What to produce:
Scan the listing beneath this sentence. Report each line with the word "stamped".

Source material:
(** X20.  [rcutils_strndup] copies [string_length + 1] bytes whatever the
    length of the string: with a [string_length] beyond the terminator it
    reads the bytes that follow the terminator in the source object.  If the
    object is that large the result still holds the whole string; if the
    object ends before (as a string that just fits its buffer does), or if
    [string_length] is [SIZE_MAX], the call is undefined as soon as the
    allocator succeeds. *)
Theorem rcutils_strndup_reads_past_the_terminator
    (allocate : rcutils_allocator_t -> Z -> option (list Z))
    (str blk : list Z) (k string_length : Z) (a : rcutils_allocator_t) :
  strdup.allocates_sized allocate ->
  Z.of_nat (length str) <= strdup.SIZE_MAX ->
  strdup.strlen str = Some k -> k < string_length <= strdup.SIZE_MAX ->
  allocate a ((string_length + 1) mod 2 ^ 64) = Some blk ->
  (string_length < Z.of_nat (length str) ->
   strdup.rcutils_strndup allocate (Some str) string_length a
     = Some (Some (take (Z.to_nat string_length) str ++ [0])) /\
   strdup.c_string (take (Z.to_nat string_length) str ++ [0]) = strdup.c_string str) /\
  (Z.of_nat (length str) <= string_length ->
   strdup.rcutils_strndup allocate (Some str) string_length a = None).
Proof.
  unfold strdup.SIZE_MAX. intros Hsized Hmax Hlen Hn Hal.
  destruct (strlen_Some str k Hlen) as (k' & -> & Hk & Hcs & Hall).
  pose proof (lookup_lt_Some _ _ _ Hk) as Hlt.
  split.
  - intros Hfit. rewrite Z.mod_small in Hal by lia.
    rewrite <- (Z2Nat.id string_length) in Hal |- * by lia.
    rewrite Nat2Z.id. split.
    + eapply strndup_run; eauto; unfold strdup.SIZE_MAX; lia.
    + rewrite Hcs. rewrite <- (take_drop_middle _ _ _ Hk) at 1.
      rewrite take_app_ge by (rewrite length_take_le; lia).
      rewrite length_take_le by lia.
      match goal with
      | |- context [take ?m (0 :: ?r)] => replace m with (S (m - 1)) by lia
      end.
      rewrite firstn_cons, <- app_assoc. simpl. by apply c_string_nonzero.
  - intros Hshort. unfold strdup.rcutils_strndup. rewrite Hal.
    pose proof (Hsized a _ blk (proj1 (Z.mod_pos_bound (string_length + 1) (2 ^ 64) ltac:(lia))) Hal)
      as Hblk.
    destruct (decide (string_length = 2 ^ 64 - 1)) as [->|Hmaxlen].
    + change ((2 ^ 64 - 1 + 1) mod 2 ^ 64) with 0 in *.
      assert (blk = []) as -> by (destruct blk; [done | simpl in Hblk; lia]).
      unfold strdup.memcpy. simpl. by destruct str.
    + rewrite Z.mod_small in * by lia.
      unfold strdup.memcpy.
      replace (string_length + 1 <=? Z.of_nat (length str)) with false
        by (symmetry; apply Z.leb_gt; lia).
      by rewrite andb_false_r.
Qed.

Lemma rcutils_strndup_reads_past_the_terminator_witness :
  (5 < Z.of_nat (length [104; 105; 0]) ->
   strdup.rcutils_strndup strdup.allocate_filled (Some [104; 105; 0]) 5
     rcutils_get_default_allocator
     = Some (Some (take (Z.to_nat 5) [104; 105; 0] ++ [0])) /\
   strdup.c_string (take (Z.to_nat 5) [104; 105; 0] ++ [0]) = strdup.c_string [104; 105; 0]) /\
  (Z.of_nat (length [104; 105; 0]) <= 5 ->
   strdup.rcutils_strndup strdup.allocate_filled (Some [104; 105; 0]) 5
     rcutils_get_default_allocator = None).
Proof.
  apply (rcutils_strndup_reads_past_the_terminator strdup.allocate_filled [104; 105; 0]
           (replicate 6 170) 2 5 rcutils_get_default_allocator).
  - apply allocate_filled_sized.
  - by vm_compute.
  - reflexivity.
  - unfold strdup.SIZE_MAX. lia.
  - reflexivity.
Defined.

(** ** [filesystem.c] *)

(** X21.  [rcutils_is_readable_and_writable] agrees with
    [rcutils_is_readable] and [rcutils_is_writable] taken together (owner
    read and owner write bit of [st_mode]); none of the three reads an
    indeterminate [st_mode], since the path has just been found to exist. *)
Theorem readable_and_writable_is_the_conjunction
    (stat : String.string -> option Z) (abs_path : String.string) :
  exists readable writable,
    filesystem.rcutils_is_readable stat abs_path = Some readable /\
    filesystem.rcutils_is_writable stat abs_path = Some writable /\
    filesystem.rcutils_is_readable_and_writable stat abs_path = Some (readable && writable) /\
    (readable = true <->
     exists st_mode, stat abs_path = Some st_mode /\ Z.testbit st_mode 8 = true) /\
    (writable = true <->
     exists st_mode, stat abs_path = Some st_mode /\ Z.testbit st_mode 7 = true).
Proof.
  assert (Hbit : forall m n, 0 <= n -> (Z.land m (2 ^ n) =? 0) = negb (Z.testbit m n)).
  { intros m n Hn. destruct (Z.testbit m n) eqn:E; simpl.
    - apply Z.eqb_neq. intros H. apply (f_equal (fun x => Z.testbit x n)) in H.
      rewrite Z.land_spec, E, Z.pow2_bits_true, Z.bits_0 in H by done. done.
    - apply Z.eqb_eq. apply Z.bits_inj'. intros i Hi.
      rewrite Z.land_spec, Z.bits_0. destruct (decide (i = n)) as [->|Hne].
      + by rewrite E.
      + rewrite Z.pow2_bits_false by lia. apply andb_false_r. }
  unfold filesystem.rcutils_is_readable, filesystem.rcutils_is_writable,
    filesystem.rcutils_is_readable_and_writable, filesystem.rcutils_exists.
  change filesystem.S_IRUSR with (2 ^ 8). change filesystem.S_IWUSR with (2 ^ 7).
  destruct (stat abs_path) as [m|]; simpl.
  - rewrite !Hbit by lia.
    exists (Z.testbit m 8), (Z.testbit m 7). split_and!.
    + by destruct (Z.testbit m 8).
    + by destruct (Z.testbit m 7).
    + by destruct (Z.testbit m 8), (Z.testbit m 7).
    + split; [eauto | by intros (? & [= <-] & ?)].
    + split; [eauto | by intros (? & [= <-] & ?)].
  - exists false, false. split_and!; try done.
    + split; [done | by intros (? & ? & _)].
    + split; [done | by intros (? & ? & _)].
Qed.
(** [BaseField]'s constructor on any argument: [this] is stamped, the
    other objects stay, temporaries are added. *)
Lemma BaseField_eval (pre post : list Obj) (o : Obj) (src : Rng) (a : Arg) :
  allocated (pre ++ o :: post) a →
  a ≠ Object (length pre) →
  ∃ temps,
    BaseField_constructor uuid4 (length pre) a (mkHeap (pre ++ o :: post) src) =
      (Return (),
       mkHeap (pre ++ stamped (arg_props (pre ++ o :: post) a) (uuid4 src).1 o
                   :: post ++ temps)
              (uuid4 src).2).
Proof.
  intros Halloc Hthis.
  assert (a = Omitted ∨ a ≠ Omitted) as [->|Ha] by (destruct a; auto).
  - rewrite BaseField_omitted. simpl.
    rewrite <- app_assoc. simpl.
    rewrite (BaseField_given pre (post ++ [mkObj PlainObject ∅]) o src
               (Object (length (pre ++ o :: post)))).
    + simpl. rewrite (lookup_temporary pre post o o). simpl.
      rewrite <- app_assoc. by eexists.
    + done.
    + rewrite length_app. simpl. intros [=]. lia.
  - rewrite BaseField_given by done. by eexists.
Qed.

Lemma subclass_is_base (this : nat) (a : Arg) (h : Heap Rng) :
  ListField_constructor uuid4 this a h = BaseField_constructor uuid4 this a h ∧
  MapField_constructor uuid4 this a h = BaseField_constructor uuid4 this a h ∧
  TextField_constructor uuid4 this a h = BaseField_constructor uuid4 this a h.
Proof. by destruct a. Qed.

Lemma new_eval (c : Class) (constructor : nat → Arg → H unit) (a : Arg)
    (objs : list Obj) (src : Rng) :
  new c constructor a (mkHeap objs src) =
    bind (constructor (length objs) a) (λ _, ret (length objs))
         (mkHeap (objs ++ [mkObj c ∅]) src).
Proof. reflexivity. Qed.

Lemma allocated_fresh (objs : list Obj) (o : Obj) (a : Arg) :
  allocated objs a →
  allocated (objs ++ [o]) a ∧ a ≠ Object (length objs).
Proof.
  destruct a as [| |l]; simpl; [done|done|]. intros Hl.
  rewrite length_app. simpl. split; [lia|]. intros [=]. lia.
Qed.

(** [new] of a class whose constructor does what [BaseField]'s does. *)
Lemma new_base (c : Class) (constructor : nat → Arg → H unit) (a : Arg)
    (objs : list Obj) (src : Rng) :
  (∀ this h, constructor this a h = BaseField_constructor uuid4 this a h) →
  allocated objs a →
  ∃ temps,
    new c constructor a (mkHeap objs src) =
      (Return (length objs),
       mkHeap (objs ++ stamped (arg_props objs a) (uuid4 src).1 (mkObj c ∅)
                    :: temps)
              (uuid4 src).2).
Proof.
  intros Hc Halloc. rewrite new_eval.
  destruct (allocated_fresh objs (mkObj c ∅) a Halloc) as [Halloc' Hthis].
  destruct (BaseField_eval objs [] (mkObj c ∅) src a Halloc' Hthis)
    as [temps Heval].
  exists temps. erewrite bind_return; [|by rewrite Hc, Heval].
  simpl. by rewrite arg_props_extend.
Qed.
(** A run on a well-formed sheet, step by step. *)
Lemma main_valid_sheet e file :
  font_file e = Some file -> bin_creatable e = true ->
  heap_charData e = true -> heap_character e = true ->
  let g := read_geometry file (garbage e) in
  1 <= charWidth g <= 31 -> 2 <= imageHeight g ->
  64 * charWidth g * imageHeight g <= INT_MAX ->
  exists fresh data character out,
    malloc true (dwordsPerLine g * imageHeight g) (old_charData (garbage e))
      = Some fresh /\
    length fresh = Z.to_nat (dwordsPerLine g * imageHeight g) /\
    load_pixels file (header_end file (garbage e)) g fresh = Ok data /\
    length data = length fresh /\
    malloc true (charHeight g) (old_character (garbage e)) = Some character /\
    length character = Z.to_nat (charHeight g) /\
    print_glyphs data (charWidth g) (charHeight g) (dwordsPerLine g)
                 128 0 character = Ok out /\
    main e = Ok {| status := 0; stderr := []; font_bin := Some out;
                   events := [Fopen Font; Fopen Bin; Malloc CharData;
                              Malloc Character; Free CharData;
                              Free Character; Fclose Font; Fclose Bin] |}.
Proof.
  intros Hfile Hbin Hroom1 Hroom2 g Hcw Hih Hsize.
  destruct (read_geometry_lines file (garbage e)) as (_ & Hdpl & _).
  fold g in Hdpl.
  assert (Hch : 1 <= charHeight g /\ 2 * charHeight g <= imageHeight g).
  { unfold g, read_geometry, read_header. cbn [snd charHeight imageHeight].
    unfold g, read_geometry, read_header in Hih. cbn [snd imageHeight] in Hih.
    Z.quot_rem_to_equations. lia. }
  unfold INT_MAX in Hsize.
  pose proof (header_end_range file (garbage e)) as Hend.
  destruct (malloc_room (dwordsPerLine g * imageHeight g)
              (old_charData (garbage e))) as (fresh & Hm1 & Hl1 & _); [nia|].
  destruct (malloc_room (charHeight g) (old_character (garbage e)))
    as (character & Hm2 & Hl2 & _); [lia|].
  destruct (load_pixels_total file (header_end file (garbage e)) g fresh)
    as (data & Hload & Hlen); try (unfold INT_MAX; nia); try lia.
  destruct (print_glyphs_total data (charWidth g) (charHeight g)
              (dwordsPerLine g) 128 0 character)
    as [out Hout]; try (unfold INT_MAX; nia); try lia.
  exists fresh, data, character, out.
  repeat (split; [assumption|]).
  unfold main. rewrite Hfile, Hbin. cbv zeta. simpl negb. cbv iota.
  fold g. rewrite Hroom1, Hroom2, Hm1, Hload. cbn [bind].
  rewrite Hm2, Hout. reflexivity.
Qed.

(** ** Exit status and resources *)

Ltac run_ends :=
  eexists; simpl; repeat (split; [reflexivity|]); reflexivity.

Lemma main_success e file :
  font_file e = Some file -> bin_creatable e = true ->
  heap_charData e = true -> heap_character e = true ->
  let g := read_geometry file (garbage e) in
  1 <= charWidth g <= 31 -> 2 <= imageHeight g ->
  64 * charWidth g * imageHeight g <= INT_MAX ->
  exists r, main e = Ok r /\ status r = 0 /\
            stderr r = [] /\ held_after [] (events r) = [].
Proof.
  intros Hfile Hbin Hroom1 Hroom2 g Hcw Hih Hsize.
  destruct (main_valid_sheet e file Hfile Hbin Hroom1 Hroom2 Hcw Hih Hsize)
    as (fresh & data & character & out & _ & _ & _ & _ & _ & _ & _ & Hrun).
  rewrite Hrun. run_ends.
Qed.

Lemma main_no_source e :
  font_file e = None ->
  exists r, main e = Ok r /\ status r = 1 /\
            stderr r = msg_open (argv1 e) /\ held_after [] (events r) = [].
Proof. intros H. unfold main. rewrite H. run_ends. Qed.

Lemma main_no_destination e file :
  font_file e = Some file -> bin_creatable e = false ->
  exists r, main e = Ok r /\ status r = 1 /\
            stderr r = msg_create /\ held_after [] (events r) = [].
Proof. intros H1 H2. unfold main. rewrite H1, H2. run_ends. Qed.

Lemma main_no_pixel_buffer e file :
  font_file e = Some file -> bin_creatable e = true ->
  malloc (heap_charData e)
         (dwordsPerLine (read_geometry file (garbage e))
          * imageHeight (read_geometry file (garbage e)))
         (old_charData (garbage e)) = None ->
  exists r, main e = Ok r /\ status r = 1 /\
            stderr r = msg_alloc /\ held_after [] (events r) = [].
Proof.
  intros H1 H2 H3. unfold main. rewrite H1, H2.
  cbv zeta. simpl negb. cbv iota. rewrite H3. run_ends.
Qed.

Lemma main_no_row_buffer e file fresh data :
  font_file e = Some file -> bin_creatable e = true ->
  malloc (heap_charData e)
         (dwordsPerLine (read_geometry file (garbage e))
          * imageHeight (read_geometry file (garbage e)))
         (old_charData (garbage e))
    = Some fresh ->
  load_pixels file (header_end file (garbage e))
              (read_geometry file (garbage e)) fresh = Ok data ->
  malloc (heap_character e) (charHeight (read_geometry file (garbage e)))
         (old_character (garbage e)) = None ->
  exists r, main e = Ok r /\ status r = 1 /\
            stderr r = msg_alloc /\ held_after [] (events r) = [].
Proof.
  intros H1 H2 H3 H4 H5. unfold main. rewrite H1, H2.
  cbv zeta. simpl negb. cbv iota. rewrite H3, H4.
  cbn [bind]. rewrite H5. run_ends.
Qed.

(** The shape of a run that ends. *)
Lemma main_Ok e r :
  main e = Ok r ->
  (status r = 0 \/ status r = 1) /\
  (status r = 1 <-> acquisition_fails e) /\
  (status r = 1 -> stderr r <> []) /\
  held_after [] (events r) = [].
Proof.
  unfold main, acquisition_fails.
  destruct (font_file e) as [file|].
  2: { intros [= <-]. simpl. repeat split; auto; discriminate. }
  destruct (bin_creatable e).
  2: { intros [= <-]. simpl. repeat split; auto; discriminate. }
  cbv zeta. simpl negb. cbv iota.
  destruct (malloc (heap_charData e) _ (old_charData (garbage e)))
    as [fresh|].
  2: { intros [= <-]. simpl. repeat split; auto; discriminate. }
  destruct (load_pixels file _ _ fresh) as [data|f]; cbn [bind];
    [|discriminate].
  destruct (malloc (heap_character e) _ (old_character (garbage e)))
    as [character|].
  2: { intros [= <-]. simpl. repeat split; auto; discriminate. }
  destruct (print_glyphs data _ _ _ 128 0 character) as [out|f]; cbn [bind];
    [|discriminate].
  intros [= <-]. simpl. repeat split; auto; try discriminate.
  intros [H | [H | H]]; discriminate.
Qed.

Exercise response:
(** [BaseField]'s constructor on any argument: [this] is stamped, the
       mkHeap (pre ++ stamped (arg_props (pre ++ o :: post) a) (uuid4 src).1 o
       mkHeap (objs ++ stamped (arg_props objs a) (uuid4 src).1 (mkObj c ∅)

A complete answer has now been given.